Ohne Interesse schlug er eines Tages seine Lieblingszeitschrift auf. Mit leisem Erbeben, in das sich die seltsamsten Gefühle mischten, fand er auf dem Titelblatt, wo er noch nie eine Anzeige gesehen, folgende Ankündigung:
Gefunden. „Kleines goldenes Medaillon mit Buchstaben P. A., enthaltend Damenporträt. Gute Belohnung erwartet. Persönliche Anfrage erbeten.“
Sein Medaillon mit ihrem Bild! Diese Anzeige rief ihm den Tag ins Gedächtnis, an dem er es verloren hatte, den Tag, an dem er ihr seine Liebe gestand. Jahre schienen seitdem vergangen. Häufig hatte er das kleine Ding vermisst, und die Hoffnung, es wieder zu erhalten, erfüllte ihn mit grosser Freude.
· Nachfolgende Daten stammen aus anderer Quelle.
Lemma rename_file_inv (w : World) (old new : string) (f f2 : FS)
      (r : result unit) :
  rename_file w old new f = (r, f2) ->
  match r with
  | Ok _ => exists c, f !! at_path w old = Some (Regular c) /\
                      is_dir f (at_path w new) = false /\
                      f2 = <[at_path w new := Regular c]>
                             (delete (at_path w old) f)
  | Err _ => f2 = f
  end.
Proof.
  unfold rename_file, at_path. intros H.
  repeat case_match; simplify_eq; try done. eauto.
Qed.

Lemma copy_result_inv (w : World) (src : Reader) (r : result nat)
      (written : list byte) :
  copy_result w src = (r, written) ->
  match r with
  | Ok n => n = List.length (r_data src) /\ written = r_data src /\
            r_err src = None
  | Err _ => True
  end.
Proof.
  unfold copy_result. intros H. repeat case_match; simplify_eq; done.
Qed.

(** [os.MkdirAll] only ever adds directories. *)
Lemma mkdir_walk_grows (w : World) (perm : Z) (names cur : list string)
      (f f1 : FS) (r : result unit) :
  mkdir_walk w perm cur names f = (r, f1) ->
  forall l,
    match f !! l with
    | Some n => f1 !! l = Some n
    | None => f1 !! l = None \/ f1 !! l = Some (Directory (masked w perm))
    end.
Proof.
  revert cur f; induction names as [|name rest IH]; intros cur f H l;
    cbn in H.
  - simplify_eq. destruct (f1 !! l); auto.
  - destruct (String.eqb name EmptyString); [exact (IH _ _ H l)|].
    destruct (String.eqb name "."); [exact (IH _ _ H l)|].
    destruct (String.eqb name ".."); [exact (IH _ _ H l)|].
    destruct (f !! (cur ++ [name])%list) as [[p|c]|] eqn:Hhere.
    + exact (IH _ _ H l).
    + simplify_eq. destruct (f1 !! l); auto.
    + destruct (w_mkdir_err w (cur ++ [name])%list).
      { simplify_eq. destruct (f1 !! l); auto. }
      specialize (IH _ _ H l).
      destruct (decide ((cur ++ [name])%list = l)) as [<-|Hne].
      * rewrite lookup_insert_eq in IH. rewrite Hhere. auto.
      * by rewrite lookup_insert_ne in IH.
Qed.

(** ** The exit paths are exhaustive *)

(** The cleanup guard at work: [os.Remove] on the temporary file leaves
    [cleaned]. *)
Lemma remove_created (w : World) (tmp : os_File) (c : list byte) (f : FS) :
  f !! at_path w (Name tmp) = None ->
  remove_file w (Name tmp) (<[at_path w (Name tmp) := Regular c]> f)
  = (match w_remove_err w with Some e => Err e | None => Ok tt end,
     cleaned w f tmp c).
Proof.
  intros Hfresh. unfold remove_file, cleaned. fold (at_path w (Name tmp)).
  rewrite lookup_insert_eq. destruct (w_remove_err w); [done|].
  rewrite delete_insert_eq. by rewrite delete_id.
Qed.

Lemma cleaned_removed (w : World) (f : FS) (tmp : os_File) (c : list byte) :
  w_remove_err w = None -> cleaned w f tmp c = f.
Proof. unfold cleaned. by intros ->. Qed.

Lemma cleaned_other (w : World) (f : FS) (tmp : os_File) (c : list byte)
      (l : list string) :
  l <> at_path w (Name tmp) -> cleaned w f tmp c !! l = f !! l.
Proof.
  intros Hl. unfold cleaned. destruct (w_remove_err w); [|done].
  by rewrite lookup_insert_ne.
Qed.

Lemma write_created (w : World) (name : string) (bs : list byte) (f : FS) :
  alter (append_bytes bs) (at_path w name) (<[at_path w name := Regular []]> f)
  = <[at_path w name := Regular bs]> f.
Proof. by rewrite alter_insert_eq. Qed.

Lemma is_dir_insert_other (f : FS) (t l : list string) (n : node) :
  t <> l -> is_dir (<[t := n]> f) l = is_dir f l.
Proof.
  intros Hne. unfold is_dir. destruct l; [done|]. by rewrite lookup_insert_ne.
Qed.

Lemma Download_unfold (w : World) (client : Client) (u : URL) (path : string) :
  Download w client u path =
  bind (os_MkdirAll w (dir_of path) mode_0o755) (fun _ =>
  bind (wrapping "create temporary file: "
          (ioutil_TempFile w (dir_of path) (base_of path))) (fun tmpFile =>
  defer (ignore (File_Close w tmpFile)) (
  bind (set_moved false) (fun _ =>
  defer (fun fr =>
           if negb (moved fr) then ignore (os_Remove w (Name tmpFile)) fr
           else fr) (
  bind (http_NewRequest w http_MethodGet u) (fun req =>
  bind (client_Do client req) (fun resp =>
  defer (ignore (Body_Close resp)) (
  bind (if strings_HasSuffix (Path u) "gz" then
          call (EvGzipNewReader (Body resp)) (gzip_NewReader w (Body resp))
        else if strings_HasSuffix (Path u) "bz2" then
          call (EvBzip2NewReader (Body resp))
               (Ok (bzip2_NewReader w (Body resp)))
        else if strings_HasSuffix (Path u) "xz" then
          call (EvXzNewReader (Body resp)) (xz_NewReader w (Body resp))
        else ret (Body resp)) (fun r =>
  bind (io_Copy w tmpFile r) (fun _ =>
  bind (wrapping "write and close temporary file: " (File_Close w tmpFile))
       (fun _ =>
  bind (os_Rename w (Name tmpFile) path) (fun _ =>
  bind (set_moved true) (fun _ => ret tt))))))))))))).
Proof.
  unfold Download, dir_of, base_of. by destruct (filepath_Split path).
Qed.

(** The optional decompression step of the program, as the monadic
    computation it is, agrees with [decoder_stage]. *)
Lemma switch_decoder (w : World) (u : URL) (body : Reader) (fr : Frame) :
  (if strings_HasSuffix (Path u) "gz" then
     call (EvGzipNewReader body) (gzip_NewReader w body)
   else if strings_HasSuffix (Path u) "bz2" then
     call (EvBzip2NewReader body) (Ok (bzip2_NewReader w body))
   else if strings_HasSuffix (Path u) "xz" then
     call (EvXzNewReader body) (xz_NewReader w body)
   else ret body) fr =
  (snd (decoder_stage w u body),
   mkFrame (mkSys (fs (sys fr))
                  (trace (sys fr) ++ fst (decoder_stage w u body)))
           (moved fr)).
Proof.
  unfold decoder_stage, call, syscall, ret.
  repeat case_match; cbn; try done.
  destruct fr as [[f t] m]. cbn. by rewrite app_nil_r.
Qed.

Ltac tidy_trace := rewrite <- ?app_assoc; cbn [app List.app].
Ltac run := cbn [sys fs trace moved negb fst snd].

Lemma Download_exit (w : World) (client : Client) (u : URL) (path : string)
      (fr : Frame) :
  match Download w client u path fr with
  | (Err e, fr') => exists s, Run w client u path fr s (Err e) fr'
  | (Ok _, fr') => Done w client u path fr fr'
  end.
Proof.
  rewrite Download_unfold.
  unfold bind at 1. unfold os_MkdirAll, syscall at 1.
  destruct (mkdir_all w (dir_of path) mode_0o755 (fs (sys fr)))
    as [[[]|e] f1] eqn:Hmk.
  2:{ exists DirectoryCreation. by apply Run_mkdir. }
  unfold bind at 1. unfold wrapping, ioutil_TempFile, syscall at 1. run.
  destruct (create_temp w (dir_of path) (base_of path) f1)
    as [[tmp|e] f2] eqn:Htmp; pose proof (create_temp_inv _ _ _ _ _ Htmp) as Hinv;
    cbn in Hinv.
  2:{ subst f2. exists TempFileCreation. tidy_trace. by apply Run_temp. }
  destruct Hinv as (Hfresh & -> & Hne & Hdir & _).
  assert (Hacq : acquired w path fr f1 tmp) by done.
  unfold defer at 1 2, bind at 1 2, set_moved, http_NewRequest.
  unfold call at 1, syscall at 1. run.
  destruct (w_newRequest_err w u) as [e|] eqn:Hreq.
  { run. unfold ignore, os_Remove, File_Close, syscall. run.
    rewrite remove_created by done. run.
    exists RequestConstruction. tidy_trace. by eapply Run_request. }
  unfold bind at 1, client_Do. unfold call at 1, syscall at 1. run.
  destruct (Do client u) as [resp|e] eqn:Hdo.
  2:{ run. unfold ignore, os_Remove, File_Close, syscall. run.
    rewrite remove_created by done. run.
    exists Transport. tidy_trace. by eapply Run_transport. }
  unfold defer at 1, bind at 1. rewrite switch_decoder. run.
  destruct (decoder_stage w u (Body resp)) as [evs [r|e]] eqn:Hdec.
  2:{ run. unfold ignore, os_Remove, File_Close, Body_Close, call, syscall. run.
    rewrite remove_created by done. run.
    exists DecompressionInit. tidy_trace. by eapply Run_decoder. }
  run. unfold bind at 1, io_Copy, syscall at 1. run.
  fold (at_path w (Name tmp)). 
  destruct (copy_result w r) as [[n|e] written] eqn:Hcopy; run;
    rewrite write_created.
  2:{ unfold ignore, os_Remove, File_Close, Body_Close, call, syscall. run.
    rewrite remove_created by done. run.
    exists Copy. tidy_trace. by eapply Run_copy. }
  apply copy_result_inv in Hcopy as Hc. destruct Hc as (-> & -> & Heof).
  unfold bind at 1, wrapping, File_Close at 1, syscall at 1. run.
  destruct (w_close_err w) as [e|] eqn:Hclose.
  { unfold ignore, os_Remove, File_Close, Body_Close, call, syscall. run.
    rewrite remove_created by done. run.
    exists Finalize. tidy_trace. by eapply Run_close. }
  unfold bind at 1, os_Rename, syscall at 1. run.
  destruct (rename_file w (Name tmp) path _) as [[[]|e] f3] eqn:Hren;
    pose proof (rename_file_inv _ _ _ _ _ _ Hren) as Hinv; cbn in Hinv.
  2:{ subst f3.
    unfold ignore, os_Remove, File_Close, Body_Close, call, syscall. run.
    rewrite remove_created by done. run.
    exists Rename. tidy_trace. by eapply Run_rename. }
  destruct Hinv as (c & Hc & Hnotdir & ->).
  rewrite lookup_insert_eq in Hc. injection Hc as <-.
  rewrite delete_insert_eq, delete_id in * by done.
  unfold bind, set_moved, ret, ignore, File_Close, Body_Close, call, syscall.
  run. tidy_trace. eapply Done_ok; eauto.
  by rewrite is_dir_insert_other in Hnotdir.
Qed.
Seit seiner Ankunft hatte er dem jungen Mädchen, das sein amerikanischer Freund so sehr gelobt hatte, das Telegraphieren beigebracht, und sie freute sich stets, wenn sie seinen Platz an dem Apparat einnehmen durfte. Fünf Minuten, nachdem er die Anzeige gefunden, fuhr er in einem Hansom so rasch wie möglich nach Queen Anne Mansions, der in der Anzeige angegebenen Adresse.